*TASK BRIEF*
The exercise calls for every entry that follows to be repeated exactly.

*SUPPLIED MATERIAL*

(** * EncoderLame: the LAME audio-encoder add-on, embedded in Rocq

    A shallow embedding of [src/EncoderLame.cpp].  The class [CEncoderLame]
    drives three external collaborators: the LAME library (behind the
    [m_encoder] handle), the C library ([calloc], [free], [iconv]) and the
    host, which provides the settings, the log and the output sink
    ([Write], [Seek]).  None of them is part of the add-on, so each is an
    interface here: its operations are class members, and every call the
    add-on makes is recorded, in program order, in a trace of events.  The
    methods of the class are state transformers over a [World]. *)

From Stdlib Require Import ZArith List String Ascii Bool Lia DecimalString.
Import ListNotations.
Open Scope Z_scope.

(** ** C integer types *)

Module CInt.

Definition SIZE_MOD : Z := 2 ^ 64.
Definition SSIZE_MAX : Z := 2 ^ 63 - 1.

(** [size_t]: arithmetic modulo 2^64. *)
Definition size_t (z : Z) : Z := z mod SIZE_MOD.

(** conversion of a [size_t] value to the signed [ssize_t] *)
Definition ssize_t (z : Z) : Z := (z + 2 ^ 63) mod SIZE_MOD - 2 ^ 63.

(** conversion to the 32-bit signed [int] *)
Definition int (z : Z) : Z := (z + 2 ^ 31) mod 2 ^ 32 - 2 ^ 31.

Lemma size_t_small z : 0 <= z < SIZE_MOD -> size_t z = z.
Proof. intros H. unfold size_t. now apply Z.mod_small. Qed.

Lemma ssize_t_small z : 0 <= z <= SSIZE_MAX -> ssize_t z = z.
Proof.
  unfold ssize_t, SSIZE_MAX, SIZE_MOD. intros H.
  rewrite Z.mod_small; lia.
Qed.

Lemma int_small z : - 2 ^ 31 <= z < 2 ^ 31 -> int z = z.
Proof. unfold int. intros H. rewrite Z.mod_small; lia. Qed.

End CInt.
Import CInt.

(** ** Strings and buffers *)

Definition byte := Byte.byte.

(** [std::string::c_str] seen through a [const char*]: the characters up
    to the first NUL. *)
Fixpoint c_str (s : string) : string :=
  match s with
  | EmptyString => EmptyString
  | String c s' => if Ascii.eqb c zero then EmptyString else String c (c_str s')
  end.

Definition strlen (s : string) : Z := Z.of_nat (String.length s).

(** [std::to_string] on an [int] *)
Definition to_string (z : Z) : string := NilZero.string_of_int (Z.to_int z).

(** A wide-text buffer is a list of 16-bit units; [store_units dst pos us]
    stores [us] from index [pos] on and drops what would fall behind the
    end of [dst]. *)
Fixpoint store_units (dst : list Z) (pos : nat) (us : list Z) : list Z :=
  match dst, pos with
  | [], _ => []
  | d :: dst', S pos' => d :: store_units dst' pos' us
  | d :: dst', O =>
      match us with
      | [] => dst
      | u :: us' => u :: store_units dst' O us'
      end
  end.

(** The bytes of a list of 16-bit units on a little-endian host. *)
Fixpoint le_bytes (us : list Z) : list Z :=
  match us with
  | [] => []
  | u :: us' => Z.land u 255 :: Z.shiftr u 8 :: le_bytes us'
  end.

Definition BOM : Z := 0xfeff.

(** ** The external collaborators *)

(** Calls into LAME that only read or change the encoder context. *)
Inductive lame_op : Type :=
| lame_set_brate (brate : Z)
| lame_set_preset (preset : Z)
| lame_set_asm_optimizations (optim mode : Z)
| lame_set_in_samplerate (hz : Z)
| lame_set_write_id3tag_automatic (v : Z)
| id3tag_init
| id3tag_set_title (s : string)
| id3tag_set_artist (s : string)
| id3tag_set_album (s : string)
| id3tag_set_year (s : string)
| id3tag_set_track (s : string)
| id3tag_set_genre (s : string)
| id3tag_add_v2
| id3tag_set_textinfo_utf16 (id : string) (text : option (list Z))
| id3tag_set_comment_utf16 (lang : option string) (desc text : option (list Z))
| lame_init_params.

*SOLUTION*
(** * EncoderLame: the LAME audio-encoder add-on, embedded in Rocq

    A shallow embedding of [src/EncoderLame.cpp].  The class [CEncoderLame]
    drives three external collaborators: the LAME library (behind the
    [m_encoder] handle), the C library ([calloc], [free], [iconv]) and the
    host, which provides the settings, the log and the output sink
    ([Write], [Seek]).  None of them is part of the add-on, so each is an
    interface here: its operations are class members, and every call the
    add-on makes is recorded, in program order, in a trace of events.  The
    methods of the class are state transformers over a [World]. *)

From Stdlib Require Import ZArith List String Ascii Bool Lia DecimalString.
Import ListNotations.
Open Scope Z_scope.

(** ** C integer types *)

Module CInt.

Definition SIZE_MOD : Z := 2 ^ 64.
Definition SSIZE_MAX : Z := 2 ^ 63 - 1.

(** [size_t]: arithmetic modulo 2^64. *)
Definition size_t (z : Z) : Z := z mod SIZE_MOD.

(** conversion of a [size_t] value to the signed [ssize_t] *)
Definition ssize_t (z : Z) : Z := (z + 2 ^ 63) mod SIZE_MOD - 2 ^ 63.

(** conversion to the 32-bit signed [int] *)
Definition int (z : Z) : Z := (z + 2 ^ 31) mod 2 ^ 32 - 2 ^ 31.

Lemma size_t_small z : 0 <= z < SIZE_MOD -> size_t z = z.
Proof. intros H. unfold size_t. now apply Z.mod_small. Qed.

Lemma ssize_t_small z : 0 <= z <= SSIZE_MAX -> ssize_t z = z.
Proof.
  unfold ssize_t, SSIZE_MAX, SIZE_MOD. intros H.
  rewrite Z.mod_small; lia.
Qed.

Lemma int_small z : - 2 ^ 31 <= z < 2 ^ 31 -> int z = z.
Proof. unfold int. intros H. rewrite Z.mod_small; lia. Qed.

End CInt.
Import CInt.

(** ** Strings and buffers *)

Definition byte := Byte.byte.

(** [std::string::c_str] seen through a [const char*]: the characters up
    to the first NUL. *)
Fixpoint c_str (s : string) : string :=
  match s with
  | EmptyString => EmptyString
  | String c s' => if Ascii.eqb c zero then EmptyString else String c (c_str s')
  end.

Definition strlen (s : string) : Z := Z.of_nat (String.length s).

(** [std::to_string] on an [int] *)
Definition to_string (z : Z) : string := NilZero.string_of_int (Z.to_int z).

(** A wide-text buffer is a list of 16-bit units; [store_units dst pos us]
    stores [us] from index [pos] on and drops what would fall behind the
    end of [dst]. *)
Fixpoint store_units (dst : list Z) (pos : nat) (us : list Z) : list Z :=
  match dst, pos with
  | [], _ => []
  | d :: dst', S pos' => d :: store_units dst' pos' us
  | d :: dst', O =>
      match us with
      | [] => dst
      | u :: us' => u :: store_units dst' O us'
      end
  end.

(** The bytes of a list of 16-bit units on a little-endian host. *)
Fixpoint le_bytes (us : list Z) : list Z :=
  match us with
  | [] => []
  | u :: us' => Z.land u 255 :: Z.shiftr u 8 :: le_bytes us'
  end.

Definition BOM : Z := 0xfeff.

(** ** The external collaborators *)

(** Calls into LAME that only read or change the encoder context. *)
Inductive lame_op : Type :=
| lame_set_brate (brate : Z)
| lame_set_preset (preset : Z)
| lame_set_asm_optimizations (optim mode : Z)
| lame_set_in_samplerate (hz : Z)
| lame_set_write_id3tag_automatic (v : Z)
| id3tag_init
| id3tag_set_title (s : string)
| id3tag_set_artist (s : string)
| id3tag_set_album (s : string)
| id3tag_set_year (s : string)
| id3tag_set_track (s : string)
| id3tag_set_genre (s : string)
| id3tag_add_v2
| id3tag_set_textinfo_utf16 (id : string) (text : option (list Z))
| id3tag_set_comment_utf16 (lang : option string) (desc text : option (list Z))
| lame_init_params.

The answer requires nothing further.